In the entries that follow, find the line containing "(** ** utils/ImageToParticles: the"; from there, copy every line exactly through the line containing "Definition width : nat := 400.".
※ ※ ※
(** * The morphing engine of the tree of light

    A shallow embedding of the transition controller (the [useFrame]
    callbacks of the layers), of the image candidate extractor
    ([imageToPoints]), of the foliage layer's image-buffer effect and of the
    application's installation of extraction results.

    Numbers.  A JavaScript number is modelled as a real number or one of the
    three non-finite values; finite arithmetic is exact (no rounding, no
    overflow).  Pixel arithmetic and the produced coordinates are exact
    rationals. *)

From Stdlib Require Import Reals Lra Lia List Bool Arith ZArith QArith Qabs Qround.
From Stdlib Require Lqa.
Import ListNotations.

Set Implicit Arguments.

(** ** types.ts *)

Inductive InteractionMode := SCATTERED | TREE | IMAGE.

Definition mode_eqb (a b : InteractionMode) : bool :=
  match a, b with
  | SCATTERED, SCATTERED | TREE, TREE | IMAGE, IMAGE => true
  | _, _ => false
  end.

(** ** JavaScript numbers *)

Module Num.
Local Open Scope R_scope.

Inductive number := Fin (r : R) | PosInf | NegInf | NaN.

Definition sgn (r : R) : comparison :=
  match total_order_T r 0 with
  | inleft (left _) => Lt
  | inleft (right _) => Eq
  | inright _ => Gt
  end.

(** unary [-a] *)
Definition neg (a : number) : number :=
  match a with
  | Fin r => Fin (- r)
  | PosInf => NegInf
  | NegInf => PosInf
  | NaN => NaN
  end.

(** [a + b] *)
Definition add (a b : number) : number :=
  match a, b with
  | NaN, _ | _, NaN => NaN
  | Fin x, Fin y => Fin (x + y)
  | PosInf, NegInf | NegInf, PosInf => NaN
  | PosInf, _ | _, PosInf => PosInf
  | NegInf, _ | _, NegInf => NegInf
  end.

(** [a - b] *)
Definition sub (a b : number) : number := add a (neg b).

(** [a * b]: zero times an infinity is NaN *)
Definition mul (a b : number) : number :=
  match a, b with
  | NaN, _ | _, NaN => NaN
  | Fin x, Fin y => Fin (x * y)
  | Fin x, PosInf | PosInf, Fin x =>
      match sgn x with Lt => NegInf | Eq => NaN | Gt => PosInf end
  | Fin x, NegInf | NegInf, Fin x =>
      match sgn x with Lt => PosInf | Eq => NaN | Gt => NegInf end
  | PosInf, PosInf | NegInf, NegInf => PosInf
  | PosInf, NegInf | NegInf, PosInf => NegInf
  end.

(** [Math.exp] *)
Definition Math_exp (a : number) : number :=
  match a with
  | Fin r => Fin (exp r)
  | PosInf => PosInf
  | NegInf => Fin 0
  | NaN => NaN
  end.

Definition isFinite (a : number) : Prop := exists r, a = Fin r.

(** a finite value of the closed unit interval *)
Definition unit_interval (a : number) : Prop :=
  exists r, a = Fin r /\ 0 <= r <= 1.

(** a finite value at distance at most [eps] of [target] *)
Definition near (eps target : R) (a : number) : Prop :=
  exists r, a = Fin r /\ Rabs (r - target) <= eps.

(** [after] is finite and its distance to [target] is the distance of
    [before] scaled by [exp (- rate * T)] *)
Definition decays (rate T target : R) (before after : number) : Prop :=
  exists r0 r, before = Fin r0 /\ after = Fin r /\
    Rabs (r - target) = Rabs (r0 - target) * exp (- (rate * T)).

End Num.
Import Num.

(** ** THREE.MathUtils, as the three.js library defines the two functions:
    [lerp (x, y, t) = (1 - t) * x + t * y] and
    [damp (x, y, lambda, dt) = lerp (x, y, 1 - Math.exp (- lambda * dt))]. *)

Module MathUtils.

Definition lerp (x y t : number) : number :=
  add (mul (sub (Fin 1) t) x) (mul t y).

Definition damp (x y lambda dt : number) : number :=
  lerp x y (sub (Fin 1) (Math_exp (mul (neg lambda) dt))).

End MathUtils.

(** The update rule in the words of the specification:
    [value <- target + (value - target) * exp (- rate * deltaTime)]. *)
Definition spec_update (value target rate deltaTime : R) : R :=
  (target + (value - target) * exp (- rate * deltaTime))%R.

(** The number [mode === m ? a : b] of the layers. *)
Definition pick (mode m : InteractionMode) (a b : R) : R :=
  if mode_eqb mode m then a else b.

(** ** utils/ImageToParticles: the image candidate extractor *)

Module ImageToParticles.

(** A [Float32Array]: its entries are exact rationals here. *)
Definition Float32Array := list Q.

(** [new Float32Array (n)] *)
Definition zeros (n : nat) : Float32Array := repeat 0%Q n.

(** [a[i] = v]; a typed array ignores a write outside its bounds *)
Fixpoint store (a : Float32Array) (i : nat) (v : Q) : Float32Array :=
  match a, i with
  | [], _ => []
  | _ :: a', O => v :: a'
  | x :: a', S i' => x :: store a' i' v
  end.

Definition Qlt_bool (a b : Q) : bool := negb (Qle_bool b a).

(** *** The browser the extractor runs in *)

(** a decoded image: its natural width and height *)
Record HTMLImageElement := { img_width : positive; img_height : positive }.

(** What the browser answers during one extraction: whether the source
    decodes ([onload]) or not ([onerror]), whether the canvas gives a 2D
    context, the bytes [getImageData] reads back from the canvas the image
    was drawn on (four per pixel, none missing), and the successive results
    of [Math.random ()]. *)
Record Browser := {
  decode : option HTMLImageElement;
  context2d : bool;
  pixels : list Z;
  random : nat -> Q
}.

(** [Math.random ()] answers in [[0, 1)] *)
Definition random_ok (b : Browser) : Prop :=
  forall k, (0 <= random b k)%Q /\ (random b k < 1)%Q.

(** [ctx.getImageData (0, 0, sw, sh)], as the HTML standard defines it: an
    IndexSizeError exception when [sw] or [sh] is zero, the bytes of the
    canvas otherwise. *)
Definition getImageData (b : Browser) (sw sh : nat) : option (list Z) :=
  if (sw =? 0)%nat || (sh =? 0)%nat then None else Some (pixels b).

(** The state the promise of an extraction ends in.  [Pending]: an
    exception left the [onload] handler, so neither [resolve] nor [reject]
    is ever called. *)
Inductive PromiseState :=
  | Fulfilled (value : Float32Array)
  | Rejected
  | Pending.

(** *** The analysis of the pixels *)

Definition width : nat := 400.

(** [Math.floor (width * (img.height / img.width))] *)
Definition canvasHeight (img : HTMLImageElement) : nat :=
  Z.to_nat
    (Qfloor (inject_Z (Z.of_nat width)
             * (inject_Z (Zpos (img_height img)) / inject_Z (Zpos (img_width img))))).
※ ※ ※
Task response -
(** ** utils/ImageToParticles: the image candidate extractor *)

Module ImageToParticles.

(** A [Float32Array]: its entries are exact rationals here. *)
Definition Float32Array := list Q.

(** [new Float32Array (n)] *)
Definition zeros (n : nat) : Float32Array := repeat 0%Q n.

(** [a[i] = v]; a typed array ignores a write outside its bounds *)
Fixpoint store (a : Float32Array) (i : nat) (v : Q) : Float32Array :=
  match a, i with
  | [], _ => []
  | _ :: a', O => v :: a'
  | x :: a', S i' => x :: store a' i' v
  end.

Definition Qlt_bool (a b : Q) : bool := negb (Qle_bool b a).

(** *** The browser the extractor runs in *)

(** a decoded image: its natural width and height *)
Record HTMLImageElement := { img_width : positive; img_height : positive }.

(** What the browser answers during one extraction: whether the source
    decodes ([onload]) or not ([onerror]), whether the canvas gives a 2D
    context, the bytes [getImageData] reads back from the canvas the image
    was drawn on (four per pixel, none missing), and the successive results
    of [Math.random ()]. *)
Record Browser := {
  decode : option HTMLImageElement;
  context2d : bool;
  pixels : list Z;
  random : nat -> Q
}.

(** [Math.random ()] answers in [[0, 1)] *)
Definition random_ok (b : Browser) : Prop :=
  forall k, (0 <= random b k)%Q /\ (random b k < 1)%Q.

(** [ctx.getImageData (0, 0, sw, sh)], as the HTML standard defines it: an
    IndexSizeError exception when [sw] or [sh] is zero, the bytes of the
    canvas otherwise. *)
Definition getImageData (b : Browser) (sw sh : nat) : option (list Z) :=
  if (sw =? 0)%nat || (sh =? 0)%nat then None else Some (pixels b).

(** The state the promise of an extraction ends in.  [Pending]: an
    exception left the [onload] handler, so neither [resolve] nor [reject]
    is ever called. *)
Inductive PromiseState :=
  | Fulfilled (value : Float32Array)
  | Rejected
  | Pending.

(** *** The analysis of the pixels *)

Definition width : nat := 400.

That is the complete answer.